* **TASK ITEM**
Set the following entries down again exactly, line by line.

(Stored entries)
(* ===== verification/Samples.v ===== *)
(** Concrete inputs the theorems are applied to: a platform whose third-party
    functions are computable, and a small set of resources. *)
From S2P Require Import Prelude Strs Json Errors ApiOtlp ApiOutput ApiTypes Kube Cluster Relations.
From S2P Require Import Exporters Processors Receivers Extensions Connectors ConfGen ConfGenFacts WfInput.

Definition sample_platform : Platform := {|
  component_ID := string;
  component_ID_text := λ s, if bool_decide (s = "") then None else Some s;
  opaque_text := λ _, "[REDACTED]";
  label_selector := string;
  selector := string;
  LabelSelectorAsSelector := λ s, if bool_decide (s = "!") then Err (ErrText "invalid selector") else Ok s;
  multierror_text := λ l, Join l "; ";
  combine_text := λ l, Join l "; ";
  GOOS := "linux";
  file_storage_directory_windows := "C:/ProgramData/Otelcol/FileStorage";
  configauth_Config := unit;
  quantity_text := λ _, "0"
|}.

#[local] Existing Instance sample_platform.

Definition sample_transform (name : string) (flatten : bool) : Transform :=
  mkTransform name flatten "ignore" None None None.

Definition sample_tenant (name : string) (transform : Transform) (persist : bool)
    (namespaces : golist string) (subs : golist NamespacedName) (bridges : golist string) : Tenant :=
  mkTenant name
    (mkTenantSpec ["team"] ["logs"] false transform (mkRouteConfig None "") (mkPersistenceConfig persist ""))
    (mkTenantStatus subs namespaces bridges StateReady None 0).

Definition sample_subscription (ns name tenant condition : string) (outs : list NamespacedName) : Subscription :=
  mkSubscription ns name (mkSubscriptionSpec condition (Some outs))
    (mkSubscriptionStatus tenant (Some outs) StateReady None 0).

Definition sample_grpc : OTLPGRPC :=
  mkOTLPGRPC None None (mkTimeoutSettings None)
    (mkGRPCClientConfig (Some "backend:4317") None None None None None None None None None None).

Definition sample_fluentforward : Fluentforward :=
  mkFluentforward (mkTCPClientSettings (Some (mkEndpoint (Some "backend:24224") false)) None None None)
    None None None None None None None.

Definition sample_auth : OutputAuth :=
  mkOutputAuth (Some (mkBasicAuthConfig (Some (mkSecretReference "team" "creds")) "" "")) None.

Definition sample_output (ns name tenant : string) (auth : option OutputAuth) : Output :=
  mkOutput ns name (mkOutputSpec (Some sample_grpc) None None None None None auth None)
    (mkOutputStatus tenant StateReady None 0).

Definition sample_secret : Secret :=
  mkSecret "team" "creds" (Some {[ "username" := "alice"; "password" := "secret" ]}).

Definition sub_ref : NamespacedName := mkNamespacedName "team" "errors".
Definition out_ref : NamespacedName := mkNamespacedName "team" "sink".

Definition sample_relations : ResourceRelations :=
  mkRelations
    (Some [sample_tenant "red" (sample_transform "flat" true) true (Some ["apps"]) (Some [sub_ref]) None])
    (Some {[ sub_ref := sample_subscription "team" "errors" "red" "true" [out_ref] ]})
    None
    (Some [mkOutputWithSecretData (sample_output "team" "sink" "red" (Some sample_auth)) sample_secret])
    (Some {[ "red" := Some [sub_ref] ]})
    (Some {[ sub_ref := Some [out_ref] ]}).

Definition sample_input : OtelColConfigInput :=
  mkInput sample_relations MemoryLimiter_default None false false true.

Definition sample_dry_input : OtelColConfigInput :=
  mkInput sample_relations MemoryLimiter_default None true true true.

Example sample_pipelines :
  (map_to_list (Service_Pipelines (assemble sample_input))).*1 ≡ₚ
    ["logs/tenant_red"; "logs/tenant_red_subscription_team_errors";
     "logs/output_team_errors_team_sink"; "metrics/tenant"; "metrics/output"; "metrics/output_bytes"].
Proof. apply (bool_decide_unpack _). vm_compute. exact I. Qed.

Example sample_args :
  snd <$> AssembleConfig sample_input = Some {[ "feature-gates" := "transform.flatten.logs" ]}.
Proof. reflexivity. Qed.

Lemma sample_tsm : in_TenantSubscriptions sample_input = {[ "red" := Some [sub_ref] ]}.
Proof. reflexivity. Qed.
Lemma sample_som : in_SubscriptionOutputs sample_input = {[ sub_ref := Some [out_ref] ]}.
Proof. reflexivity. Qed.
Lemma sample_subs : in_Subscriptions sample_input =
  {[ sub_ref := sample_subscription "team" "errors" "red" "true" [out_ref] ]}.
Proof. reflexivity. Qed.

(** The sample input is what the collector manager would have built. *)
Lemma sample_wf : wf_input sample_input.
Proof.
  split.
  - apply (bool_decide_unpack _). by vm_compute.
  - by intros t ->%list_elem_of_singleton.
  - intros name subs. rewrite sample_tsm.
    rewrite lookup_singleton_Some. split.
    + intros [<- <-]. eexists. split; [apply list_elem_of_here|done].
    + by intros (t & ->%list_elem_of_singleton & <- & <-).
  - intros ref. rewrite sample_tsm, sample_subs. unfold is_Some. setoid_rewrite lookup_singleton_Some. split.
    + intros [s [<- _]]. exists "red", (Some [sub_ref]). split; [auto|apply list_elem_of_here].
    + intros (name & subs & [_ <-] & ->%list_elem_of_singleton). eauto.
  - intros ref s. rewrite sample_subs. by intros [<- <-]%lookup_singleton_Some.
  - intros ref outs. rewrite sample_som, sample_subs.
    rewrite lookup_singleton_Some. split.
    + intros [<- <-]. eexists. split; [apply lookup_singleton_eq|done].
    + by intros (s & [<- <-]%lookup_singleton_Some & <-).
  - intros ref. rewrite sample_som.
    split.
    + intros (o & ->%list_elem_of_singleton & <-). exists sub_ref, (Some [out_ref]).
      split; [apply lookup_singleton_eq|apply list_elem_of_here].
    + intros (s & outs & [_ <-]%lookup_singleton_Some & ->%list_elem_of_singleton).
      eexists. split; [apply list_elem_of_here|done].
  - by intros o o' ->%list_elem_of_singleton ->%list_elem_of_singleton.
Qed.

Lemma sample_routable : routable sample_input.
Proof.
  split.
  - intros ref s. rewrite sample_subs. by intros [<- <-]%lookup_singleton_Some.
  - intros o ->%list_elem_of_singleton. by split.
Qed.

(** * A cluster

    The tenant [red] selects the namespace [team], where it finds an output and
    a subscription that nobody owns and an output that [blue] owns. *)
Definition sample_matches (sel ns : string) : bool :=
  bool_decide (sel = "team" ∧ ns = "team") || bool_decide (sel = "logs" ∧ ns = "apps").

#[export] Instance sample_client : Client (H := sample_platform) cluster := cluster_client sample_matches.

Definition sample_resources : list Resource :=
  [ ResOutput (sample_output "team" "sink" "" (Some sample_auth));
    ResOutput (sample_output "team" "other" "blue" None);
    ResSubscription (sample_subscription "team" "errors" "" "true" [out_ref]) ].

Definition sample_collector : Collector :=
  mkCollector "main" (mkCollectorSpec "all" "otel" None None None None None)
    (mkCollectorStatus None StateReady None 0).

Definition fresh_tenant (name : string) : Tenant :=
  sample_tenant name (sample_transform "" false) true None None None.

Definition sample_cluster (resources : list Resource) (refuses : bool) : cluster :=
  mkCluster ["team"; "apps"; "kube-system"] [fresh_tenant "red"] [] [sample_collector]
    resources [sample_secret] refuses.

* **TASK RESPONSE**
(* ===== verification/Samples.v ===== *)
(** Concrete inputs the theorems are applied to: a platform whose third-party
    functions are computable, and a small set of resources. *)
From S2P Require Import Prelude Strs Json Errors ApiOtlp ApiOutput ApiTypes Kube Cluster Relations.
From S2P Require Import Exporters Processors Receivers Extensions Connectors ConfGen ConfGenFacts WfInput.

Definition sample_platform : Platform := {|
  component_ID := string;
  component_ID_text := λ s, if bool_decide (s = "") then None else Some s;
  opaque_text := λ _, "[REDACTED]";
  label_selector := string;
  selector := string;
  LabelSelectorAsSelector := λ s, if bool_decide (s = "!") then Err (ErrText "invalid selector") else Ok s;
  multierror_text := λ l, Join l "; ";
  combine_text := λ l, Join l "; ";
  GOOS := "linux";
  file_storage_directory_windows := "C:/ProgramData/Otelcol/FileStorage";
  configauth_Config := unit;
  quantity_text := λ _, "0"
|}.

#[local] Existing Instance sample_platform.

Definition sample_transform (name : string) (flatten : bool) : Transform :=
  mkTransform name flatten "ignore" None None None.

Definition sample_tenant (name : string) (transform : Transform) (persist : bool)
    (namespaces : golist string) (subs : golist NamespacedName) (bridges : golist string) : Tenant :=
  mkTenant name
    (mkTenantSpec ["team"] ["logs"] false transform (mkRouteConfig None "") (mkPersistenceConfig persist ""))
    (mkTenantStatus subs namespaces bridges StateReady None 0).

Definition sample_subscription (ns name tenant condition : string) (outs : list NamespacedName) : Subscription :=
  mkSubscription ns name (mkSubscriptionSpec condition (Some outs))
    (mkSubscriptionStatus tenant (Some outs) StateReady None 0).

Definition sample_grpc : OTLPGRPC :=
  mkOTLPGRPC None None (mkTimeoutSettings None)
    (mkGRPCClientConfig (Some "backend:4317") None None None None None None None None None None).

Definition sample_fluentforward : Fluentforward :=
  mkFluentforward (mkTCPClientSettings (Some (mkEndpoint (Some "backend:24224") false)) None None None)
    None None None None None None None.

Definition sample_auth : OutputAuth :=
  mkOutputAuth (Some (mkBasicAuthConfig (Some (mkSecretReference "team" "creds")) "" "")) None.

Definition sample_output (ns name tenant : string) (auth : option OutputAuth) : Output :=
  mkOutput ns name (mkOutputSpec (Some sample_grpc) None None None None None auth None)
    (mkOutputStatus tenant StateReady None 0).

Definition sample_secret : Secret :=
  mkSecret "team" "creds" (Some {[ "username" := "alice"; "password" := "secret" ]}).

Definition sub_ref : NamespacedName := mkNamespacedName "team" "errors".
Definition out_ref : NamespacedName := mkNamespacedName "team" "sink".

Definition sample_relations : ResourceRelations :=
  mkRelations
    (Some [sample_tenant "red" (sample_transform "flat" true) true (Some ["apps"]) (Some [sub_ref]) None])
    (Some {[ sub_ref := sample_subscription "team" "errors" "red" "true" [out_ref] ]})
    None
    (Some [mkOutputWithSecretData (sample_output "team" "sink" "red" (Some sample_auth)) sample_secret])
    (Some {[ "red" := Some [sub_ref] ]})
    (Some {[ sub_ref := Some [out_ref] ]}).

Definition sample_input : OtelColConfigInput :=
  mkInput sample_relations MemoryLimiter_default None false false true.

Definition sample_dry_input : OtelColConfigInput :=
  mkInput sample_relations MemoryLimiter_default None true true true.

Example sample_pipelines :
  (map_to_list (Service_Pipelines (assemble sample_input))).*1 ≡ₚ
    ["logs/tenant_red"; "logs/tenant_red_subscription_team_errors";
     "logs/output_team_errors_team_sink"; "metrics/tenant"; "metrics/output"; "metrics/output_bytes"].
Proof. apply (bool_decide_unpack _). vm_compute. exact I. Qed.

Example sample_args :
  snd <$> AssembleConfig sample_input = Some {[ "feature-gates" := "transform.flatten.logs" ]}.
Proof. reflexivity. Qed.

Lemma sample_tsm : in_TenantSubscriptions sample_input = {[ "red" := Some [sub_ref] ]}.
Proof. reflexivity. Qed.
Lemma sample_som : in_SubscriptionOutputs sample_input = {[ sub_ref := Some [out_ref] ]}.
Proof. reflexivity. Qed.
Lemma sample_subs : in_Subscriptions sample_input =
  {[ sub_ref := sample_subscription "team" "errors" "red" "true" [out_ref] ]}.
Proof. reflexivity. Qed.

(** The sample input is what the collector manager would have built. *)
Lemma sample_wf : wf_input sample_input.
Proof.
  split.
  - apply (bool_decide_unpack _). by vm_compute.
  - by intros t ->%list_elem_of_singleton.
  - intros name subs. rewrite sample_tsm.
    rewrite lookup_singleton_Some. split.
    + intros [<- <-]. eexists. split; [apply list_elem_of_here|done].
    + by intros (t & ->%list_elem_of_singleton & <- & <-).
  - intros ref. rewrite sample_tsm, sample_subs. unfold is_Some. setoid_rewrite lookup_singleton_Some. split.
    + intros [s [<- _]]. exists "red", (Some [sub_ref]). split; [auto|apply list_elem_of_here].
    + intros (name & subs & [_ <-] & ->%list_elem_of_singleton). eauto.
  - intros ref s. rewrite sample_subs. by intros [<- <-]%lookup_singleton_Some.
  - intros ref outs. rewrite sample_som, sample_subs.
    rewrite lookup_singleton_Some. split.
    + intros [<- <-]. eexists. split; [apply lookup_singleton_eq|done].
    + by intros (s & [<- <-]%lookup_singleton_Some & <-).
  - intros ref. rewrite sample_som.
    split.
    + intros (o & ->%list_elem_of_singleton & <-). exists sub_ref, (Some [out_ref]).
      split; [apply lookup_singleton_eq|apply list_elem_of_here].
    + intros (s & outs & [_ <-]%lookup_singleton_Some & ->%list_elem_of_singleton).
      eexists. split; [apply list_elem_of_here|done].
  - by intros o o' ->%list_elem_of_singleton ->%list_elem_of_singleton.
Qed.

Lemma sample_routable : routable sample_input.
Proof.
  split.
  - intros ref s. rewrite sample_subs. by intros [<- <-]%lookup_singleton_Some.
  - intros o ->%list_elem_of_singleton. by split.
Qed.

(** * A cluster

    The tenant [red] selects the namespace [team], where it finds an output and
    a subscription that nobody owns and an output that [blue] owns. *)
Definition sample_matches (sel ns : string) : bool :=
  bool_decide (sel = "team" ∧ ns = "team") || bool_decide (sel = "logs" ∧ ns = "apps").

#[export] Instance sample_client : Client (H := sample_platform) cluster := cluster_client sample_matches.

Definition sample_resources : list Resource :=
  [ ResOutput (sample_output "team" "sink" "" (Some sample_auth));
    ResOutput (sample_output "team" "other" "blue" None);
    ResSubscription (sample_subscription "team" "errors" "" "true" [out_ref]) ].

Definition sample_collector : Collector :=
  mkCollector "main" (mkCollectorSpec "all" "otel" None None None None None)
    (mkCollectorStatus None StateReady None 0).

Definition fresh_tenant (name : string) : Tenant :=
  sample_tenant name (sample_transform "" false) true None None None.

Definition sample_cluster (resources : list Resource) (refuses : bool) : cluster :=
  mkCluster ["team"; "apps"; "kube-system"] [fresh_tenant "red"] [] [sample_collector]
    resources [sample_secret] refuses.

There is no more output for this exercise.